De pronto, calló Julia y contemplándole fijamente, sonrió de nuevo en éxtasis lánguido; acercó su cabeza a la suya, extendiendo a los suyos sus labios en demanda de un ósculo; pero Miguel no la besó en la boca sino en la frente, con castísimo beso.

- ¡Contigo ... ! ¡siempre contigo ... ! -clamó ella.

Permaneció aletargada un momento; pero abriendo los ojos, con una voz ronca y un timbre nuevo y horrible, impregnada de súbita cólera, gritó:

- ¡Viva el Gran Poder de Dios! ...

Una nueva ráfaga fría de pavor bañó el cráneo del oficial, que aflojó el brazo que sostenía a Julia desvanecida, quien cayó hacia atrás, golpeando con ruido seco su cabeza contra la piedra que le servía de almohada.

Una violenta convulsión; y abrió la boca; y abrió, aún más, los ojos. Expiró.

Cuando Miguel, con voz terrible, con su voz de combate, ordenó al cabo de cuarto que abriese el portón del cuerpo de guardia, aquél obedeció al momento, pero con la firme convicción de que el subteniente estaba borracho.

Salió al campo. Eran las cuatro: plena noche. La luna había desaparecido ya, y las constelaciones cintilaban, espléndidas; la masa enorme de los montes próximos se esfumaba con negro relieve en la gran penumbra de donde surgían, esparcidas -manchas luminosas y amarillentas-, las fúnebres hogueras ... Los cadáveres ardían silenciosos, y fríos soplos de la sierra barrían sus cenizas difundiendo en el ambiente hálitos de podredumbre ... Los perros callaban.

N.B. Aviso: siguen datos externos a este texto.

(* ===== verification/NeonSat.v ===== *)
(** The saturating helpers compute in types of a fixed width and recognise an overflow by the signs
    of the operands; here they are compared with saturation of the exact value. *)

From Stdlib Require Import ZArith Lia.
From stdpp Require Import base tactics numbers option list list_numbers.
From S2P Require Import Prelude Bits Neon NeonLanes.

(** ** Signs *)

Lemma mask_bit x k : 0 ≤ k → (x .& (1 .<< k) =? 0) = negb (Z.testbit x k).
Proof.
  intros Hk. rewrite Z.shiftl_1_l. destruct (Z.testbit x k) eqn:E; cbn [negb]; [apply Z.eqb_neq|apply Z.eqb_eq].
  - intros H. apply (f_equal (λ z, Z.testbit z k)) in H. by rewrite Z.land_spec, Z.pow2_bits_true, E, Z.bits_0 in H by lia.
  - apply Z.bits_inj'. intros n Hn. rewrite Z.land_spec, Z.bits_0. destruct (decide (n = k)) as [->|]; [by rewrite E|].
    by rewrite Z.pow2_bits_false, andb_false_r by lia.
Qed.

Lemma sign_bit w x : 0 < w → 0 ≤ x < 2 ^ w → Z.testbit x (w - 1) = (2 ^ (w - 1) <=? x).
Proof.
  intros Hw Hx. rewrite Z.testbit_eqb by lia. pose proof (pow_half w Hw). pose proof (Z.pow_pos_nonneg 2 (w - 1) ltac:(lia) ltac:(lia)).
  destruct (Z.leb_spec (2 ^ (w - 1)) x).
  - replace (x / 2 ^ (w - 1)) with 1; [done|]. apply Z.div_unique with (x - 2 ^ (w - 1)); lia.
  - by rewrite Z.div_small by lia.
Qed.

Lemma not_bit w x k : 0 ≤ k < w → Z.testbit (wrap w (Z.lnot x)) k = negb (Z.testbit x k).
Proof. intros. unfold wrap. rewrite Z.mod_pow2_bits_low by lia. by rewrite Z.lnot_spec by lia. Qed.

Lemma swrap_cases w a : 0 < w → 0 ≤ a < 2 ^ w → swrap w a = if a <? 2 ^ (w - 1) then a else a - 2 ^ w.
Proof.
  intros Hw Ha. pose proof (pow_half w Hw). destruct (Z.ltb_spec a (2 ^ (w - 1))); [apply swrap_small; lia|].
  rewrite <- (swrap_wrap w) by lia. replace (wrap w a) with (wrap w (a - 2 ^ w)); [|unfold wrap; by rewrite <- (Z_mod_plus_full _ 1), Z.mul_1_l, Z.sub_add].
  rewrite swrap_wrap by lia. apply swrap_small; lia.
Qed.

Lemma wrap_cases w v : - 2 ^ w ≤ v < 2 * 2 ^ w → wrap w v = if v <? 0 then v + 2 ^ w else if v <? 2 ^ w then v else v - 2 ^ w.
Proof.
  intros H. unfold wrap. destruct (Z.ltb_spec v 0); [|destruct (Z.ltb_spec v (2 ^ w))].
  - rewrite <- (Z_mod_plus_full v 1). rewrite Z.mod_small; lia.
  - apply Z.mod_small. lia.
  - rewrite <- (Z_mod_plus_full v (-1)). rewrite Z.mod_small; lia.
Qed.

Lemma sign_shift w a : 0 < w → - 2 ^ (w - 1) ≤ a < 2 ^ (w - 1) → a .>> (w - 1) = if a <? 0 then -1 else 0.
Proof.
  intros Hw Ha. rewrite Z.shiftr_div_pow2 by lia. destruct (Z.ltb_spec a 0).
  - symmetry. apply Z.div_unique with (a + 2 ^ (w - 1)); lia.
  - apply Z.div_small. lia.
Qed.
(** The exact value: a positive amount multiplies, a negative one divides, and rounds if asked to. *)
Definition vshl (round : bool) (x n : Z) : Z :=
  if 0 <=? n then x * 2 ^ n else (x + (if round then 2 ^ (- n - 1) else 0)) / 2 ^ (- n).

(** ** Amounts *)

Lemma pow_split a b : 0 ≤ a ≤ b → 2 ^ b = 2 ^ (b - a) * 2 ^ a.
Proof. intros. rewrite <- Z.pow_add_r by lia. f_equal. lia. Qed.

Lemma left_out w x n : 0 ≤ w ≤ n → wrap w (x * 2 ^ n) = 0.
Proof. intros H. rewrite (pow_split w n), Z.mul_assoc by lia. apply Z.mod_mul. lia. Qed.

Lemma div_sign x m h : - h ≤ x < h → h ≤ 2 ^ m → x / 2 ^ m = if x <? 0 then -1 else 0.
Proof.
  intros Hx Hh. destruct (Z.ltb_spec x 0); [|apply Z.div_small; lia]. symmetry. apply Z.div_unique with (x + 2 ^ m); lia.
Qed.

(** Rounding in two steps. *)
Lemma round_steps x m : 0 < m → (x + 2 ^ (m - 1)) / 2 ^ m = (x / 2 ^ (m - 1) + 1) / 2.
Proof.
  intros Hm. rewrite (pow_half m), (Z.mul_comm 2), <- Z.div_div by lia. rewrite <- (Z.mul_1_l (2 ^ (m - 1))) at 1. by rewrite Z.div_add by lia.
Qed.

Section Amount.
Variables (t : elem) (x : Z).
Hypotheses (Ht : 0 < esize t) (Hx : fits_elem t x).
Abbreviation w := (esize t).

Lemma bounds : - 2 ^ w ≤ lo t ∧ lo t ≤ 0 ∧ 0 ≤ hi t ∧ hi t < 2 ^ w ∧ (signed t = true → lo t = - 2 ^ (w - 1) ∧ hi t = 2 ^ (w - 1) - 1) ∧
  (signed t = false → lo t = 0 ∧ hi t = 2 ^ w - 1) ∧ 2 ^ w = 2 * 2 ^ (w - 1) ∧ 0 < 2 ^ (w - 1).
Proof using Ht.
  pose proof (pow_half w Ht). pose proof (Z.pow_pos_nonneg 2 (w - 1) ltac:(lia) ltac:(lia)). unfold lo, hi. destruct (signed t); split_and!; try done; lia.
Qed.

(** A shift to the left that fits is undone by a shift to the right, another one is not. *)
Lemma left_fits n : 0 ≤ n < w → (conv t (x .<< n) .>> n =? x) = fitsb t (x * 2 ^ n).
Proof using Ht.
  intros Hn. rewrite Z.shiftl_mul_pow2, Z.shiftr_div_pow2 by lia.
  assert (∃ k, conv t (x * 2 ^ n) = x * 2 ^ n - k * 2 ^ w) as [k Hk].
  { unfold conv, swrap, wrap. destruct (signed t).
    - exists ((x * 2 ^ n + 2 ^ (w - 1)) / 2 ^ w). pose proof (Z.div_mod (x * 2 ^ n + 2 ^ (w - 1)) (2 ^ w) ltac:(lia)). lia.
    - exists (x * 2 ^ n / 2 ^ w). pose proof (Z.div_mod (x * 2 ^ n) (2 ^ w) ltac:(lia)). lia. }
  destruct (fitsb_spec t (x * 2 ^ n)) as [Hf|Hf].
  - rewrite conv_small, Z.div_mul by (done || lia). apply Z.eqb_refl.
  - apply Z.eqb_neq. rewrite Hk, (pow_split n w), Z.mul_assoc, <- Z.mul_sub_distr_r, Z.div_mul by lia. intros E.
    assert (k = 0) as -> by nia. apply Hf. rewrite Z.mul_0_l, Z.sub_0_r in Hk. rewrite <- Hk. by apply conv_fits.
Qed.

(** Saturation to the side of the operand. *)
Lemma left_sat n : 0 ≤ n → ¬ fits_elem t (x * 2 ^ n) → x ≠ 0 ∧ sat t (x * 2 ^ n) = if 0 <? x then hi t else lo t.
Proof using Ht Hx.
  intros Hn Hf. destruct bounds as (H1 & H2 & H3 & _). split; [intros ->; apply Hf; unfold fits_elem; lia|].
  pose proof (Z.pow_pos_nonneg 2 n ltac:(lia) Hn). unfold fits_elem, sat in *. destruct (Z.ltb_spec 0 x).
  - assert (0 < x * 2 ^ n) by nia. lia.
  - assert (x * 2 ^ n ≤ 0) by nia. lia.
Qed.

Lemma left_far n : w ≤ n → x ≠ 0 → ¬ fits_elem t (x * 2 ^ n).
Proof using Ht.
  intros Hn H0. destruct bounds as (H1 & H2 & H3 & H4 & Hs & Hu & H5 & H6). pose proof (Z.pow_le_mono_r 2 w n ltac:(lia) Hn). unfold fits_elem.
  intros [Hl Hh]. destruct (signed t) eqn:Es.
  - destruct (Hs eq_refl) as [El Eh]. rewrite El, Eh in *. nia.
  - destruct (Hu eq_refl) as [El Eh]. rewrite El, Eh in *. nia.
Qed.

(** A shift to the right always fits. *)
Lemma right_fits round n : n < 0 → fits_elem t (vshl round x n).
Proof using Ht Hx.
  intros Hn. unfold vshl. destruct (Z.leb_spec 0 n); [lia|]. destruct bounds as (H1 & H2 & H3 & _). unfold fits_elem in *.
  assert (0 ≤ - n - 1) as Hm by lia. pose proof (Z.pow_pos_nonneg 2 (- n - 1) ltac:(lia) Hm). replace (2 ^ - n) with (2 * 2 ^ (- n - 1)) by (rewrite <- Z.pow_succ_r by lia; f_equal; lia).
  set (h := 2 ^ (- n - 1)) in *. split.
  - apply Z.div_le_lower_bound; [lia|]. destruct round; nia.
  - apply Z.lt_succ_r, Z.div_lt_upper_bound; [lia|]. destruct round; nia.
Qed.
End Amount.

(** ** One element *)

Lemma round_far x m : 0 < m → - 2 ^ (m - 1) ≤ x < 2 ^ (m - 1) → (x + 2 ^ (m - 1)) / 2 ^ m = 0.
Proof. intros Hm Hx. pose proof (pow_half m Hm). apply Z.div_small. lia. Qed.
(* ===== verification/NeonSwar.v ===== *)
(** Arithmetic on whole words: masks keep carries, borrows and shifted bits inside the elements, so
    that one operation on words acts on every element. *)

From Stdlib Require Import ZArith Lia.
From stdpp Require Import base tactics numbers option list list_numbers.
From S2P Require Import Prelude Bits Neon NeonLanes NeonSat NeonShift.

(** ** Words and lists *)

Section Pack.
Variable t : elem.
Hypothesis Ht : 0 < esize t.
Abbreviation w := (esize t).
Abbreviation P := (NEON_PACK t).
Abbreviation in_elem v := (0 ≤ v < 2 ^ w).

Lemma pack_bit v vec n : 0 ≤ n → Z.testbit (P (v :: vec)) n = if n <? w then Z.testbit v n else Z.testbit (P vec) (n - w).
Proof using Ht.
  intros Hn. cbn [NEON_PACK]. rewrite Z.lor_spec, Z.shiftl_spec by done. unfold wrap. destruct (Z.ltb_spec n w).
  - by rewrite Z.mod_pow2_bits_low, (Z.testbit_neg_r _ (n - w)), orb_false_r by lia.
  - by rewrite Z.mod_pow2_bits_high by lia.
Qed.

(** Bitwise operations act on every element. *)
Lemma pack_bitwise (f : Z → Z → Z) (g : bool → bool → bool) xs ys :
  (∀ a b n, 0 ≤ n → Z.testbit (f a b) n = g (Z.testbit a n) (Z.testbit b n)) → g false false = false → length xs = length ys →
  f (P xs) (P ys) = P (zip_with f xs ys).
Proof using Ht.
  intros Hf Hg. revert ys. induction xs as [|x xs IH]; intros [|y ys] Hl; try done.
  - apply Z.bits_inj'. intros n Hn. by rewrite Hf, !Z.bits_0.
  - apply Z.bits_inj'. intros n Hn. cbn [zip_with]. rewrite Hf, !pack_bit by done. destruct (Z.ltb_spec n w); [by rewrite Hf|].
    rewrite <- (IH ys) by (by injection Hl). by rewrite Hf by lia.
Qed.
Lemma pack_land xs ys : length xs = length ys → P xs .& P ys = P (zip_with Z.land xs ys).
Proof using Ht. apply (pack_bitwise Z.land andb); [|done]. intros. apply Z.land_spec. Qed.
Lemma pack_lor xs ys : length xs = length ys → P xs .| P ys = P (zip_with Z.lor xs ys).
Proof using Ht. apply (pack_bitwise Z.lor orb); [|done]. intros. apply Z.lor_spec. Qed.
Lemma pack_lxor xs ys : length xs = length ys → P xs .^ P ys = P (zip_with Z.lxor xs ys).
Proof using Ht. apply (pack_bitwise Z.lxor xorb); [|done]. intros. apply Z.lxor_spec. Qed.

(** Sums and differences act on every element if there is no carry and no borrow. *)
Lemma pack_add xs ys : length xs = length ys → Forall (λ v, 0 ≤ v < 2 ^ (w - 1)) xs → Forall (λ v, 0 ≤ v < 2 ^ (w - 1)) ys →
  P xs + P ys = P (zip_with Z.add xs ys).
Proof using Ht.
  intros Hl Hx. revert ys Hl. pose proof (pow_half w Ht). induction Hx as [|x xs Hx Hxs IH]; intros [|y ys] Hl Hy; try done.
  apply Forall_cons in Hy as [Hy Hys]. cbn [zip_with]. rewrite !pack_cons, !wrap_small by (done || lia). rewrite <- IH by (done || by injection Hl). lia.
Qed.
Lemma pack_sub m xs ys : length xs = length ys → Forall (λ v, m ≤ v < 2 ^ w) xs → Forall (λ v, 0 ≤ v ≤ m) ys → 0 ≤ m < 2 ^ w →
  P xs - P ys = P (zip_with Z.sub xs ys).
Proof using Ht.
  intros Hl Hx. revert ys Hl. induction Hx as [|x xs Hx Hxs IH]; intros [|y ys] Hl Hy Hm; try done.
  apply Forall_cons in Hy as [Hy Hys]. cbn [zip_with]. rewrite !pack_cons, !wrap_small by (done || lia). rewrite <- IH by (done || by injection Hl). lia.
Qed.

(** So do shifts of elements that leave room. *)
Lemma pack_shiftl k xs : 0 ≤ k → Forall (λ v, 0 ≤ v ∧ v * 2 ^ k < 2 ^ w) xs → P xs .<< k = P ((λ v, v .<< k) <$> xs).
Proof using Ht.
  intros Hk H. induction H as [|x xs Hx H IH]; [by rewrite Z.shiftl_0_l|]. rewrite fmap_cons, !pack_cons, <- IH by done.
  pose proof (Z.pow_pos_nonneg 2 k ltac:(lia) Hk). rewrite !Z.shiftl_mul_pow2 by done. rewrite !wrap_small by nia. lia.
Qed.
Lemma pack_divide k xs : Forall (λ v, in_elem v ∧ (2 ^ k | v)) xs → (2 ^ k | P xs).
Proof using Ht.
  intros H. induction H as [|x xs [Hx Hd] H IH]; [apply Z.divide_0_r|]. rewrite pack_cons, wrap_small by done.
  apply Z.divide_add_r; [done|by apply Z.divide_mul_l].
Qed.
Lemma pack_shiftr k xs : 0 ≤ k → Forall (λ v, in_elem v ∧ (2 ^ k | v)) xs → P xs .>> k = P ((λ v, v .>> k) <$> xs).
Proof using Ht.
  intros Hk H. pose proof (Z.pow_pos_nonneg 2 k ltac:(lia) Hk). induction H as [|x xs [Hx [q Hq]] H IH]; [by rewrite Z.shiftr_0_l|].
  rewrite fmap_cons, !pack_cons by done. rewrite <- IH. destruct (pack_divide k xs H) as [p Hp]. rewrite !Z.shiftr_div_pow2 by done. rewrite Hp. subst x.
  rewrite !Z.div_mul by lia. rewrite !wrap_small by nia. symmetry. apply Z.div_unique_exact; lia.
Qed.

(** Bits that cross the border of an element are masked. *)
Lemma pack_shift_mask k xs m : 0 ≤ k → 0 ≤ m < 2 ^ (w - k) → (P xs .>> k) .& P (replicate (length xs) m) = P ((λ x, (x .>> k) .& m) <$> xs).
Proof using Ht.
  intros Hk Hm. apply Z.bits_inj'. intros n Hn. rewrite Z.land_spec, Z.shiftr_spec by done. revert n Hn. induction xs as [|x xs IH]; intros n Hn.
  { by rewrite !Z.bits_0. }
  cbn [length replicate]. rewrite fmap_cons, !pack_bit by lia. destruct (Z.ltb_spec n w).
  - rewrite Z.land_spec, Z.shiftr_spec by done. destruct (Z.ltb_spec (n + k) w); [done|]. by rewrite (bit_above (w - k) m n), !andb_false_r by lia.
  - destruct (Z.ltb_spec (n + k) w); [lia|]. rewrite <- IH by lia. do 2 f_equal. lia.
Qed.
End Pack.

(** ** Addition and subtraction *)

Lemma mask_value x k : 0 ≤ k → x .& 2 ^ k = if Z.testbit x k then 2 ^ k else 0.
Proof.
  intros Hk. apply Z.bits_inj'. intros n Hn. rewrite Z.land_spec. destruct (decide (n = k)) as [->|].
  - rewrite Z.pow2_bits_true, andb_true_r by done. destruct (Z.testbit x k); [by rewrite Z.pow2_bits_true|by rewrite Z.bits_0].
  - rewrite Z.pow2_bits_false, andb_false_r by done. destruct (Z.testbit x k); [by rewrite Z.pow2_bits_false|by rewrite Z.bits_0].
Qed.

Lemma or_value x k : 0 ≤ k → x .| 2 ^ k = if Z.testbit x k then x else x + 2 ^ k.
Proof.
  intros Hk. pose proof (mask_value x k Hk) as E. destruct (Z.testbit x k) eqn:Eb; [|by apply lor_add].
  apply Z.bits_inj'. intros n Hn. rewrite Z.lor_spec. destruct (decide (n = k)) as [->|]; [by rewrite Eb|]. by rewrite Z.pow2_bits_false, orb_false_r.
Qed.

Hondísimo silencio.

- ¡Ah! Señor, ¡ah! Dios mío ... ¡solo ... ! ¡solo ... ! ¿adónde voy? ¿adónde iré ... ? -sollozó cuando las ráfagas glaciales de la madrugada batieron su frente descubierta, el kepis a media cabeza ... y luego, sentándose en una piedra, cruzando los brazos sobre el cañón de la carabina descansada contra la dura tierra de Tomochic, y sobre los brazos apoyando la frente, pudo llorar con franco llanto, por fin, después de tantos años violentos y amargos, de borrasca y de melancolía, llorar como nunca había llorado: con lágrimas continuas, consoladoras y dulces ...

Y cuando levantó la cabeza y se irguió, otra vez resignado y fuerte, sus ojos húmedos, sus tristes ojos contemplaron: abajo, las tinieblas maculadas por los fulgores fatídicos de los cadáveres ardiendo en la soledad profunda del valle ... y arriba, hacia el oriente, sobre las crestas de los montes, el alba ...

Y, entonces, gritó:

- ¡Corneta de guardia, toca la diana!